◆ **ASSIGNMENT**
Please write out exactly the lines that begin at the line containing "End resolvers." and run to the end of the records.

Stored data

(** utils.go:110-138, the type switch that renders the address. *)
Definition answerAddress {T : dns.Text} (a : dns.RR) : string :=
  let addr := EmptyString in
  match a with
  | dns.A _ ip => dns.IPString ip
  | dns.AAAA _ ip => dns.IPString ip
  | dns.CNAME _ target => target
  | dns.CAA _ _ tag value => (tag ++ " " ++ value)%string
  | dns.HINFO _ cpu os => (cpu ++ " " ++ os)%string
  | dns.PTR _ ptr => ptr
  | dns.SRV _ priority weight port target =>
      (strconv.Itoa (Z.of_N priority) ++ " " ++
       strconv.Itoa (Z.of_N weight) ++ " " ++
       target ++ ":" ++ strconv.Itoa (Z.of_N port))%string
  | dns.TXT _ _ => dns.RRString a
  | dns.NS _ ns => ns
  | dns.MX _ preference mx => (strconv.Itoa (Z.of_N preference) ++ " " ++ mx)%string
  | dns.SOA _ _ _ _ _ _ _ _ => dns.RRString a
  | dns.NAPTR _ _ _ _ _ _ _ => dns.RRString a
  | dns.Other _ _ => addr
  end.

(** utils.go:109-154, the body of the loop over [msg.Answer]. *)
Definition parseAnswer {T : dns.Text} (timeTaken server : string) (a : dns.RR) : Answer :=
  let addr := answerAddress a in
  let h := dns.Header a in
  let name := dns.Hdr_Name h in
  let qclass := dns.ClassString (dns.Class h) in
  let ttl := (strconv.FormatInt (Z.of_N (dns.Ttl h)) ++ "s")%string in
  let qtype := dns.TypeString (dns.Rrtype h) in
  {| Ans_Name := name;
     Ans_Type := qtype;
     Ans_TTL := ttl;
     Ans_Class := qclass;
     Ans_Address := addr;
     Ans_RTT := timeTaken;
     Ans_Nameserver := server |}.

(** utils.go:72-156.  [resp] starts as the zero [Response]; each loop
    appends to one of its slices. *)
Definition parseMessage {T : dns.Text}
    (msg : dns.Msg) (rtt : time.Duration) (server : string) : Response :=
  let resp := {| Answers := []; Authorities := [] |} in
  let timeTaken := fmt.Sprintf "%dms" [fmt.Int (time.Milliseconds rtt)] in
  let resp :=
    fold_left
      (fun resp ns =>
         match parseAuthority msg timeTaken server ns with
         | None => resp
         | Some auth =>
             {| Answers := Answers resp;
                Authorities := Authorities resp ++ [auth] |}
         end)
      (dns.Ns_ msg) resp in
  let resp :=
    fold_left
      (fun resp a =>
         let ans := parseAnswer timeTaken server a in
         {| Answers := Answers resp ++ [ans];
            Authorities := Authorities resp |})
      (dns.Answer msg) resp in
  resp.

End resolvers.

(** ** cmd/doggo/nameservers.go *)

Module doggo.

(** nameservers.go:11-22 *)
Definition DefaultTLSPort : string := "853".
Definition DefaultUDPPort : string := "53".
Definition DefaultTCPPort : string := "53".
Definition UDPResolver : string := "udp".
Definition DOHResolver : string := "doh".
Definition TCPResolver : string := "tcp".
Definition DOTResolver : string := "dot".

(** [Nameserver], [QueryFlags] and [Hub] are declared in another file of the
    package; these are the fields nameservers.go reads and writes. *)
Record Nameserver : Type := {
  Address : string;
  Type_ : string
}.

Definition with_Type (ns : Nameserver) (t : string) : Nameserver :=
  {| Address := Address ns; Type_ := t |}.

◆ **RESULT OF THE EXERCISE**
End resolvers.

(** ** cmd/doggo/nameservers.go *)

Module doggo.

(** nameservers.go:11-22 *)
Definition DefaultTLSPort : string := "853".
Definition DefaultUDPPort : string := "53".
Definition DefaultTCPPort : string := "53".
Definition UDPResolver : string := "udp".
Definition DOHResolver : string := "doh".
Definition TCPResolver : string := "tcp".
Definition DOTResolver : string := "dot".

(** [Nameserver], [QueryFlags] and [Hub] are declared in another file of the
    package; these are the fields nameservers.go reads and writes. *)
Record Nameserver : Type := {
  Address : string;
  Type_ : string
}.

Definition with_Type (ns : Nameserver) (t : string) : Nameserver :=
  {| Address := Address ns; Type_ := t |}.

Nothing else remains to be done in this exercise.